**EXTRACTED MATERIAL**

******

(* ===== verification/SpoolLock.v ===== *)
(** * One process per spool directory

    [Spool] works on a directory of its own; this is what makes it so: the lock
    file that [NewConnLogSpool] takes before it reads the directory and that
    [Drain] gives back ([lockDir], [releaseLock] of [store/spool.go]).  A lock of
    flock(2) belongs to an open file: the system gives it to one of them at a time
    and takes it back when the file is closed, at the latest when the process ends.

    Spools are opened, drained and killed in any order; each has a number. *)
From Stdlib Require Import ZArith Lia String.
From stdpp Require Import gmap.
From S2P Require Import Prelude.

Module SpoolLock.

Inductive lock_error := OpenLock | LockFd | InUse | LockSys.

(** The calls that may fail besides a lock that is taken. *)
Record calls := Calls { opens : bool; has_fd : bool; flock_works : bool }.

(** [owner]: whose file has the lock. *)
Definition lockDir (p : nat) (k : calls) (owner : option nat) : result lock_error unit * option nat :=
  if negb (opens k) then (Err OpenLock, owner)
  else if negb (has_fd k) then (Err LockFd, owner)
  else if negb (flock_works k) then (Err LockSys, owner)
  else match owner with
       | Some _ => (Err InUse, owner)
       | None => (Ok tt, Some p)
       end.

(** The system closes the file of [p]. *)
Definition closed (p : nat) (owner : option nat) : option nat := if decide (owner = Some p) then None else owner.
(** A close that fails may leave the file open. *)
Definition releaseLock (p : nat) (left_open : bool) (owner : option nat) : option nat :=
  if left_open then owner else closed p owner.

Inductive phase :=
| Recovering                  (* the lock is held, [recoverSpool] runs *)
| Working                     (* from the start of the goroutines to the end of [Drain] *)
| Stopped                     (* refused, or the lock was given back *)
| Gone.                       (* the process ended *)

Definition uses_dir (ph : phase) : bool := match ph with Recovering | Working => true | _ => false end.

Record dir_state := Dir { owner : option nat; spools : gmap nat phase }.
Definition dstart : dir_state := Dir None ∅.

(** [NewConnLogSpool] up to the recovery. *)
Definition open_spool (p : nat) (k : calls) (s : dir_state) : result lock_error unit * dir_state :=
  let '(r, o) := lockDir p k (owner s) in
  (r, Dir o (<[p := match r with Ok _ => Recovering | Err _ => Stopped end]> (spools s))).

Inductive dstep : dir_state → dir_state → Prop :=
| ds_open s p k : spools s !! p = None → dstep s (open_spool p k s).2
| ds_recovered s p : spools s !! p = Some Recovering → dstep s (Dir (owner s) (<[p := Working]> (spools s)))
| ds_recover_fails s p left_open : spools s !! p = Some Recovering →
    dstep s (Dir (releaseLock p left_open (owner s)) (<[p := Stopped]> (spools s)))
| ds_drained s p left_open : spools s !! p = Some Working →
    dstep s (Dir (releaseLock p left_open (owner s)) (<[p := Stopped]> (spools s)))
| ds_exit s p ph : spools s !! p = Some ph → dstep s (Dir (closed p (owner s)) (<[p := Gone]> (spools s))).

(** Whoever uses the directory has the lock, and the lock is of a process that is alive. *)
Record dir_inv (s : dir_state) : Prop := {
  di_uses p ph : spools s !! p = Some ph → uses_dir ph = true → owner s = Some p;
  di_owner p : owner s = Some p → ∃ ph, spools s !! p = Some ph ∧ ph ≠ Gone
}.

Lemma closed_other p q o : q ≠ p → o = Some q → closed p o = Some q.
Proof. intros Hq ->. unfold closed. by rewrite decide_False by congruence. Qed.
Lemma closed_owner p q o : closed p o = Some q → o = Some q ∧ q ≠ p.
Proof. unfold closed. case_decide as Hd; [done|]. intros ->. split; congruence. Qed.

(** One spool changes its phase, and at most gives the lock back. *)
Lemma dir_move s p old new o : dir_inv s → spools s !! p = Some old →
  (o = owner s ∧ new ≠ Gone ∧ (uses_dir new = true → uses_dir old = true)) ∨ (o = closed p (owner s) ∧ uses_dir new = false) →
  dir_inv (Dir o (<[p := new]> (spools s))).
Proof.
  intros [H1 H2] Hp Ho. split; cbn [owner spools]; intros q.
  - intros ph. destruct (decide (q = p)) as [->|Hne].
    + rewrite lookup_insert_eq. intros [= <-] Hu. destruct Ho as [(-> & _ & Hk)|[_ Hk]]; [eauto|congruence].
    + rewrite lookup_insert_ne by done. intros Hq Hu. destruct Ho as [[-> _]|[-> _]]; [eauto|]. apply closed_other; eauto.
  - intros Hq. destruct Ho as [(-> & Hg & _)|[-> _]].
    + destruct (decide (q = p)) as [->|Hne]; [rewrite lookup_insert_eq; eauto|rewrite lookup_insert_ne by done; eauto].
    + apply closed_owner in Hq as [Hq Hne]. rewrite lookup_insert_ne by done. eauto.
Qed.

Lemma dir_step s s' : dir_inv s → dstep s s' → dir_inv s'.
Proof.
  intros Hi Hs. destruct Hs as [s p k Hp|s p Hp|s p l Hp|s p l Hp|s p ph Hp].
  - destruct Hi as [H1 H2]. unfold open_spool, lockDir.
    assert (dir_inv (Dir (owner s) (<[p := Stopped]> (spools s)))) as Hrefused.
    { split; cbn; intros q; destruct (decide (q = p)) as [->|Hne].
      - intros ph. rewrite lookup_insert_eq. by intros [= <-].
      - intros ph. rewrite lookup_insert_ne by done. apply H1.
      - intros (ph & ? & _)%H2. congruence.
      - rewrite lookup_insert_ne by done. apply H2. }
    destruct (opens k), (has_fd k), (flock_works k); try exact Hrefused. cbn.
    destruct (owner s) as [o|] eqn:E; [by rewrite <- E in *|].
    split; cbn; intros q.
    + intros ph. destruct (decide (q = p)) as [->|Hne]; [done|]. rewrite lookup_insert_ne by done.
      intros Hq Hu. specialize (H1 q ph Hq Hu). congruence.
    + intros [= <-]. rewrite lookup_insert_eq. eauto.
  - eapply dir_move; [done|done|]. left. done.
  - eapply dir_move; [done|done|]. destruct l; [left|right]; done.
  - eapply dir_move; [done|done|]. destruct l; [left|right]; done.
  - eapply dir_move; [done|done|]. by right.
Qed.

Lemma dir_reachable s : run dstep dstart s → dir_inv s.
Proof. intros Hr. eapply (run_invariant dstep); [apply dir_step|done|]. by split. Qed.

(** In every interleaving of starts, drains and deaths: one spool at a time recovers,
    writes or uploads in the directory; while one does, another start is refused;
    and when the last one has died, a start whose calls work gets the directory. *)
Theorem directory_used_by_one s : run dstep dstart s →
  (∀ p q a b, spools s !! p = Some a → spools s !! q = Some b → uses_dir a = true → uses_dir b = true → p = q) ∧
  (∀ p a q k, spools s !! p = Some a → uses_dir a = true → is_ok (open_spool q k s).1 = false) ∧
  (∀ q, (∀ p a, spools s !! p = Some a → a = Gone) → (open_spool q (Calls true true true) s).1 = Ok tt).
Proof.
  intros Hr. destruct (dir_reachable s Hr) as [H1 H2]. split_and!.
  - intros p q a b Hp Hq Ha Hb. pose proof (H1 p a Hp Ha). pose proof (H1 q b Hq Hb). congruence.
  - intros p a q k Hp Ha. unfold open_spool, lockDir. rewrite (H1 p a Hp Ha). by destruct (opens k), (has_fd k), (flock_works k).
  - intros q Hg. unfold open_spool, lockDir. cbn. destruct (owner s) as [o|] eqn:E; [|done].
    destruct (H2 o eq_refl) as (ph & Hp & Hne). destruct Hne. by eapply Hg.
Qed.

End SpoolLock.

******

**EXERCISE DETAILS**
Look through the data above for the word "file". Report each line where it occurs.

**FINAL ANSWER**
    file that [NewConnLogSpool] takes before it reads the directory and that
    flock(2) belongs to an open file: the system gives it to one of them at a time
    and takes it back when the file is closed, at the latest when the process ends.
(** [owner]: whose file has the lock. *)
(** The system closes the file of [p]. *)
(** A close that fails may leave the file open. *)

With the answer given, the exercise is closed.